Instructions for the task:
Of all the lines below, output only those starting at the one with "map (fun i =>" and ending at the one with "None => Raise NameError", both ends included, exactly as written.

----------------------------------------

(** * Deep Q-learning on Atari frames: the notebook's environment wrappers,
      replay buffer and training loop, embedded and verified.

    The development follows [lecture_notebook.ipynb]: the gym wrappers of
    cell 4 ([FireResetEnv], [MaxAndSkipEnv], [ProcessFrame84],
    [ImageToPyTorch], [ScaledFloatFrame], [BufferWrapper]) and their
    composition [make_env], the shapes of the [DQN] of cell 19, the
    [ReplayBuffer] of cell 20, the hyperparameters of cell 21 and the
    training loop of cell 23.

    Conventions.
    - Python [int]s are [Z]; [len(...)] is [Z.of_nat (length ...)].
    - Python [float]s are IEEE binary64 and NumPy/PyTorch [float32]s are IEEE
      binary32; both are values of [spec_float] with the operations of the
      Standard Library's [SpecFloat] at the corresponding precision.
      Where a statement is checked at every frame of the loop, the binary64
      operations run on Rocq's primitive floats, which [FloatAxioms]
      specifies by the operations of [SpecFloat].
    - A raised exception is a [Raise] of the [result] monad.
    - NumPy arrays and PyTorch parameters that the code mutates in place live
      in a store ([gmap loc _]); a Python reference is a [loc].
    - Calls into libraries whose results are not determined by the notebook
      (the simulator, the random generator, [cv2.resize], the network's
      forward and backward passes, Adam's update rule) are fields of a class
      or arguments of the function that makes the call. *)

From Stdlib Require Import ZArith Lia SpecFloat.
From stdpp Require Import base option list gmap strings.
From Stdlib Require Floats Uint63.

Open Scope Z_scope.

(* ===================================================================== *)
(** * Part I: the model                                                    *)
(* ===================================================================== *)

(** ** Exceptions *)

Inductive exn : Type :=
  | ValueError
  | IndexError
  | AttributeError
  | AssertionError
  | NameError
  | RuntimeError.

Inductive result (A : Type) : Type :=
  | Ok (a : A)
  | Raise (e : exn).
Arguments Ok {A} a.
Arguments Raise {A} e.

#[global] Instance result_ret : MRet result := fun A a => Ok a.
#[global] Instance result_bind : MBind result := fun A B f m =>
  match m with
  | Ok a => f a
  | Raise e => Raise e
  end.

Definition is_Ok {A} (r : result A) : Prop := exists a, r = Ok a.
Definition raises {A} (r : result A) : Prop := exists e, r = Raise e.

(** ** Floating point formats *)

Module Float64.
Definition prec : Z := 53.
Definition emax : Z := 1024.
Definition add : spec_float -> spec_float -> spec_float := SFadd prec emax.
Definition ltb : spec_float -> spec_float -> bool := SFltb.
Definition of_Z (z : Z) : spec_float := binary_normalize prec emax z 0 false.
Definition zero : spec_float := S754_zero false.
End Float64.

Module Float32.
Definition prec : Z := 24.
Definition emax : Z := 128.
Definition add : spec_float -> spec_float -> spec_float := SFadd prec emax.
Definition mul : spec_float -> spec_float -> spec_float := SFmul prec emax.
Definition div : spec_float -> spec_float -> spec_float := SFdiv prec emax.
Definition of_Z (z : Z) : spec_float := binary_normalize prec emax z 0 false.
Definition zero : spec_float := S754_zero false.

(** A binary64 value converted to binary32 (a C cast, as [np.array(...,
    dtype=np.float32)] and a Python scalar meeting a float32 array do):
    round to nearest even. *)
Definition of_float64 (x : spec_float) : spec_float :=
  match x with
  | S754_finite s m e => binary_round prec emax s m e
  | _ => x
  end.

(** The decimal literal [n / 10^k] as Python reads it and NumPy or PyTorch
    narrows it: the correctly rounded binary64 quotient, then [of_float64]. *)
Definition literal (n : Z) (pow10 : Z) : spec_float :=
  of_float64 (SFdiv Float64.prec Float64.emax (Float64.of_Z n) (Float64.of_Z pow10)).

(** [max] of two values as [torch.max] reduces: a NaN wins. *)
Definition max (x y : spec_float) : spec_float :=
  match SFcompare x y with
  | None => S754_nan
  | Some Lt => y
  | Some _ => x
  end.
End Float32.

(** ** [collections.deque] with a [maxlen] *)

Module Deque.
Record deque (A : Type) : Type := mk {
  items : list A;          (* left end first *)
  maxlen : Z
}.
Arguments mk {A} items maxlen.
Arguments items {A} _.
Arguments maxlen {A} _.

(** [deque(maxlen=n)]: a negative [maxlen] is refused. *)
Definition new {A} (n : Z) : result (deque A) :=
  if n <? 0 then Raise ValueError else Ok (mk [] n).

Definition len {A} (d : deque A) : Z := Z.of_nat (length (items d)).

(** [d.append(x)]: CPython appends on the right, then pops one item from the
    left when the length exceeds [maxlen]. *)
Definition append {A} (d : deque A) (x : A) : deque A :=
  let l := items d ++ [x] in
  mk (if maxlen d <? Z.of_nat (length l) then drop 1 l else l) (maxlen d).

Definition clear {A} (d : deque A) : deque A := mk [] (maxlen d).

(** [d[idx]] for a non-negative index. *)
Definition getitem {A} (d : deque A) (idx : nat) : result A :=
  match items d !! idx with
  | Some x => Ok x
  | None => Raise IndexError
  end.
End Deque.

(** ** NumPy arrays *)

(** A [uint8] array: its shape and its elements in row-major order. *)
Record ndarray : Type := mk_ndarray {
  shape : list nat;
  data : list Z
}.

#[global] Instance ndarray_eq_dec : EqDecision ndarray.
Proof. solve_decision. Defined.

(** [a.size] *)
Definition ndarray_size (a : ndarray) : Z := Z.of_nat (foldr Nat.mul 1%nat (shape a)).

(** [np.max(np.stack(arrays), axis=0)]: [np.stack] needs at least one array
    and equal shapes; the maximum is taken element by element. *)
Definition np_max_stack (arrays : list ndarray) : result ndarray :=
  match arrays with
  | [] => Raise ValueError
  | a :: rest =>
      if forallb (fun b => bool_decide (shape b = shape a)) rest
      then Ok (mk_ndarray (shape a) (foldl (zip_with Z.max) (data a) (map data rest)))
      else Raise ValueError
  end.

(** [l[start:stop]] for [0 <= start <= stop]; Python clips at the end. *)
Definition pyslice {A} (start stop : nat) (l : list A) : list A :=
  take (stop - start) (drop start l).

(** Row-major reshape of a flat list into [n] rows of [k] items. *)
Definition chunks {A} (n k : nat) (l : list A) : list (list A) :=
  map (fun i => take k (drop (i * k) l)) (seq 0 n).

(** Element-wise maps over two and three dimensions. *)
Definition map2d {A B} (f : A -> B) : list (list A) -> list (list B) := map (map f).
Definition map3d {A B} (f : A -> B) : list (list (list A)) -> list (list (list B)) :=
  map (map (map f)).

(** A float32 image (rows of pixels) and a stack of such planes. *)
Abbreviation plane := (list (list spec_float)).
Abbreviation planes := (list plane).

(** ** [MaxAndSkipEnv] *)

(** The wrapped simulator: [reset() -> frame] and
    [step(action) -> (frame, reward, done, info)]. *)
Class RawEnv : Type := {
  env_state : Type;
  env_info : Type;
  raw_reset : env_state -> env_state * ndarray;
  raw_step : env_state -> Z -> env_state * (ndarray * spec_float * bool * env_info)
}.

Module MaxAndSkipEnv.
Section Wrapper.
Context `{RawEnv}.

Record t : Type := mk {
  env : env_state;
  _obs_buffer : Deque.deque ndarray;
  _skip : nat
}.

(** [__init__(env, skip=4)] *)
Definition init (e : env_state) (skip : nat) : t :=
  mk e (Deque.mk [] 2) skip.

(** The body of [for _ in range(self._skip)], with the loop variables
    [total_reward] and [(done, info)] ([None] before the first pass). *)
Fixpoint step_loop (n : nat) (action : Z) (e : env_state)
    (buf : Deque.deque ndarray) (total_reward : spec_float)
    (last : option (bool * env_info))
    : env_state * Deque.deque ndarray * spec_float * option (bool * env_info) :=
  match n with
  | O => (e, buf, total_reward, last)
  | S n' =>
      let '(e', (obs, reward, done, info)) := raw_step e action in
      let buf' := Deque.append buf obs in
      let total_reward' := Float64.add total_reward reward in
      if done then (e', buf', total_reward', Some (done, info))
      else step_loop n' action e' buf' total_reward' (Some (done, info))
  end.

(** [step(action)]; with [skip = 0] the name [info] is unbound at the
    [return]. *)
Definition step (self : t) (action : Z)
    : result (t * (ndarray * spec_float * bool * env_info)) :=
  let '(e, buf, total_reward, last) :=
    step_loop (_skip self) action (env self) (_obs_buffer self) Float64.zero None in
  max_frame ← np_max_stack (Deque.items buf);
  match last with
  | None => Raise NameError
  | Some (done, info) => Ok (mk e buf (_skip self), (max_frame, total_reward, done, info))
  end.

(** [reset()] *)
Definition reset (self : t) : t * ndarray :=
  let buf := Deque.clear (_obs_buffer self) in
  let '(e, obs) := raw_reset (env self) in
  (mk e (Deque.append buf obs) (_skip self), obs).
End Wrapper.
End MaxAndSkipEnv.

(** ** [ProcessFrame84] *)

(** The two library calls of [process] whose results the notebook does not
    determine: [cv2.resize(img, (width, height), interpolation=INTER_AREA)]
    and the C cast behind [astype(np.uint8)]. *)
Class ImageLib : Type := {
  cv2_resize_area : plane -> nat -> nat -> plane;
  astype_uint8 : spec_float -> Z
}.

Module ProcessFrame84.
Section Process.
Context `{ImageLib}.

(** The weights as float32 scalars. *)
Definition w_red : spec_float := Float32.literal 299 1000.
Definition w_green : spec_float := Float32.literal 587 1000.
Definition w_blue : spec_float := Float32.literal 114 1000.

----------------------------------------

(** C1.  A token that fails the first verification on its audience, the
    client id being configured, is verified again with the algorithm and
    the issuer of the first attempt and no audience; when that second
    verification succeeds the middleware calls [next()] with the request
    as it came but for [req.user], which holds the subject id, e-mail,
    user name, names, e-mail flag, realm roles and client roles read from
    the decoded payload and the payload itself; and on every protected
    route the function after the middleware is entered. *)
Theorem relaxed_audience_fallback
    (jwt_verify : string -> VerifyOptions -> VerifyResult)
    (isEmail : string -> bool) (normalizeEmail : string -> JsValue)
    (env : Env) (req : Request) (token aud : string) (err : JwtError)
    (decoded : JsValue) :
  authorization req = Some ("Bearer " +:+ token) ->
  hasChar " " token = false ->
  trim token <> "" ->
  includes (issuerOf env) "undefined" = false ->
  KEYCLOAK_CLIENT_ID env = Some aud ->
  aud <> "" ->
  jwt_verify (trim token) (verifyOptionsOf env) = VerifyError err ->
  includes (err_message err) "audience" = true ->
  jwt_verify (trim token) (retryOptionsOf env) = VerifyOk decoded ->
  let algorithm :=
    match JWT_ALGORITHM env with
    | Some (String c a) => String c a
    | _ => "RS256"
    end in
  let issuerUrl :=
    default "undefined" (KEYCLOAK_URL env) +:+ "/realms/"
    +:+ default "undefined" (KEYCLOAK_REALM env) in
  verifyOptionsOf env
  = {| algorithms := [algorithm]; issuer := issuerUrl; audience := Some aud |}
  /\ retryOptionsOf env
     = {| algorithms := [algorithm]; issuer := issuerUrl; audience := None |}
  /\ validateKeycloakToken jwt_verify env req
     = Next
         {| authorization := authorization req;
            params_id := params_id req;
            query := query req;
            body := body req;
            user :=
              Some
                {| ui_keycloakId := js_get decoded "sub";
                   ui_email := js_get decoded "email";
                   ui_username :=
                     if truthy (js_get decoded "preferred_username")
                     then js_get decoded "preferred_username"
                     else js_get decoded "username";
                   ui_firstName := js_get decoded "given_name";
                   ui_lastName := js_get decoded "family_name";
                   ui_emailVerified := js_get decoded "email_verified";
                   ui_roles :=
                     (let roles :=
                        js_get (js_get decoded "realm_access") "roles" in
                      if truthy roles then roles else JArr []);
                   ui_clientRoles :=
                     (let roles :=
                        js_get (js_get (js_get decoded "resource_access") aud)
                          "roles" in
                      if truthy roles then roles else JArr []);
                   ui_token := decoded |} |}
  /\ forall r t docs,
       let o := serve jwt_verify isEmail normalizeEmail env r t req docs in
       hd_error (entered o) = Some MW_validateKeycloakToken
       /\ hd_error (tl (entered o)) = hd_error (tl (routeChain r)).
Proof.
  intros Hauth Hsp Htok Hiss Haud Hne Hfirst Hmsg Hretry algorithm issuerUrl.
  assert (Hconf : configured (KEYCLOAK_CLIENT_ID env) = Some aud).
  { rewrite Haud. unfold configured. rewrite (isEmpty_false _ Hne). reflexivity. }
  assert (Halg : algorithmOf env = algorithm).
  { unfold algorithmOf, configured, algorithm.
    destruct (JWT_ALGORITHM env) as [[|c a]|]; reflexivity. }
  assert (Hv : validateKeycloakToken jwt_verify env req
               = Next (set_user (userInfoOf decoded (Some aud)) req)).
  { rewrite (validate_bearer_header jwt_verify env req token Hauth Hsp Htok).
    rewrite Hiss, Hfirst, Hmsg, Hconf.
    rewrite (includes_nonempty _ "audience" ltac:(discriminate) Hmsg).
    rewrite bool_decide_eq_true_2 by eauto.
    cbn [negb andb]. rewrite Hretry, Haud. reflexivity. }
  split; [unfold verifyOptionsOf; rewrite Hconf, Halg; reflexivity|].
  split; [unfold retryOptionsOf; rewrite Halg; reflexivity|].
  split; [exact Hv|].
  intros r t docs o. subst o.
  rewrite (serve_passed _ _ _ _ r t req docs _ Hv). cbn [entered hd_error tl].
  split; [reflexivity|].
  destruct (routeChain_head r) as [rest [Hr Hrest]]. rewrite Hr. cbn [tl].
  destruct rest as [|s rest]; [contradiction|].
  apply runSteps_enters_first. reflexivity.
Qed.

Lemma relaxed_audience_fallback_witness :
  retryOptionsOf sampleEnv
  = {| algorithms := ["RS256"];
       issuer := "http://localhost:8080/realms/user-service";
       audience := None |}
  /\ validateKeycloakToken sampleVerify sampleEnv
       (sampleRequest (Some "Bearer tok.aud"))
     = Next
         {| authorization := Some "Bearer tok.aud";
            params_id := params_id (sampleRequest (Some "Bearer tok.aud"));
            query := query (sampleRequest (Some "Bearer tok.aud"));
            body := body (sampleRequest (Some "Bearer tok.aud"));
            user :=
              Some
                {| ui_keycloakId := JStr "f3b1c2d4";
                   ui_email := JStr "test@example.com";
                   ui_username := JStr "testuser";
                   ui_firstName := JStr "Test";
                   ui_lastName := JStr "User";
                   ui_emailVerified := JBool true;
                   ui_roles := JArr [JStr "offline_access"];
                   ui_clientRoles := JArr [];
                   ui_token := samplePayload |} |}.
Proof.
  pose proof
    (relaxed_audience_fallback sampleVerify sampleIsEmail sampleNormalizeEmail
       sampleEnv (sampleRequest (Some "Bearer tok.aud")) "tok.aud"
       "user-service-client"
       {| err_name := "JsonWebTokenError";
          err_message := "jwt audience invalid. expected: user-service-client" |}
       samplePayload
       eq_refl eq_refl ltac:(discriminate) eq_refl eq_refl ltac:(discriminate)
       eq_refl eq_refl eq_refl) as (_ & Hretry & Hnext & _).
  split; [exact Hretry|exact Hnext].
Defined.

----------------------------------------

Expected answer:
  map (fun i => take k (drop (i * k) l)) (seq 0 n).

(** Element-wise maps over two and three dimensions. *)
Definition map2d {A B} (f : A -> B) : list (list A) -> list (list B) := map (map f).
Definition map3d {A B} (f : A -> B) : list (list (list A)) -> list (list (list B)) :=
  map (map (map f)).

(** A float32 image (rows of pixels) and a stack of such planes. *)
Abbreviation plane := (list (list spec_float)).
Abbreviation planes := (list plane).

(** ** [MaxAndSkipEnv] *)

(** The wrapped simulator: [reset() -> frame] and
    [step(action) -> (frame, reward, done, info)]. *)
Class RawEnv : Type := {
  env_state : Type;
  env_info : Type;
  raw_reset : env_state -> env_state * ndarray;
  raw_step : env_state -> Z -> env_state * (ndarray * spec_float * bool * env_info)
}.

Module MaxAndSkipEnv.
Section Wrapper.
Context `{RawEnv}.

Record t : Type := mk {
  env : env_state;
  _obs_buffer : Deque.deque ndarray;
  _skip : nat
}.

(** [__init__(env, skip=4)] *)
Definition init (e : env_state) (skip : nat) : t :=
  mk e (Deque.mk [] 2) skip.

(** The body of [for _ in range(self._skip)], with the loop variables
    [total_reward] and [(done, info)] ([None] before the first pass). *)
Fixpoint step_loop (n : nat) (action : Z) (e : env_state)
    (buf : Deque.deque ndarray) (total_reward : spec_float)
    (last : option (bool * env_info))
    : env_state * Deque.deque ndarray * spec_float * option (bool * env_info) :=
  match n with
  | O => (e, buf, total_reward, last)
  | S n' =>
      let '(e', (obs, reward, done, info)) := raw_step e action in
      let buf' := Deque.append buf obs in
      let total_reward' := Float64.add total_reward reward in
      if done then (e', buf', total_reward', Some (done, info))
      else step_loop n' action e' buf' total_reward' (Some (done, info))
  end.

(** [step(action)]; with [skip = 0] the name [info] is unbound at the
    [return]. *)
Definition step (self : t) (action : Z)
    : result (t * (ndarray * spec_float * bool * env_info)) :=
  let '(e, buf, total_reward, last) :=
    step_loop (_skip self) action (env self) (_obs_buffer self) Float64.zero None in
  max_frame ← np_max_stack (Deque.items buf);
  match last with
  | None => Raise NameError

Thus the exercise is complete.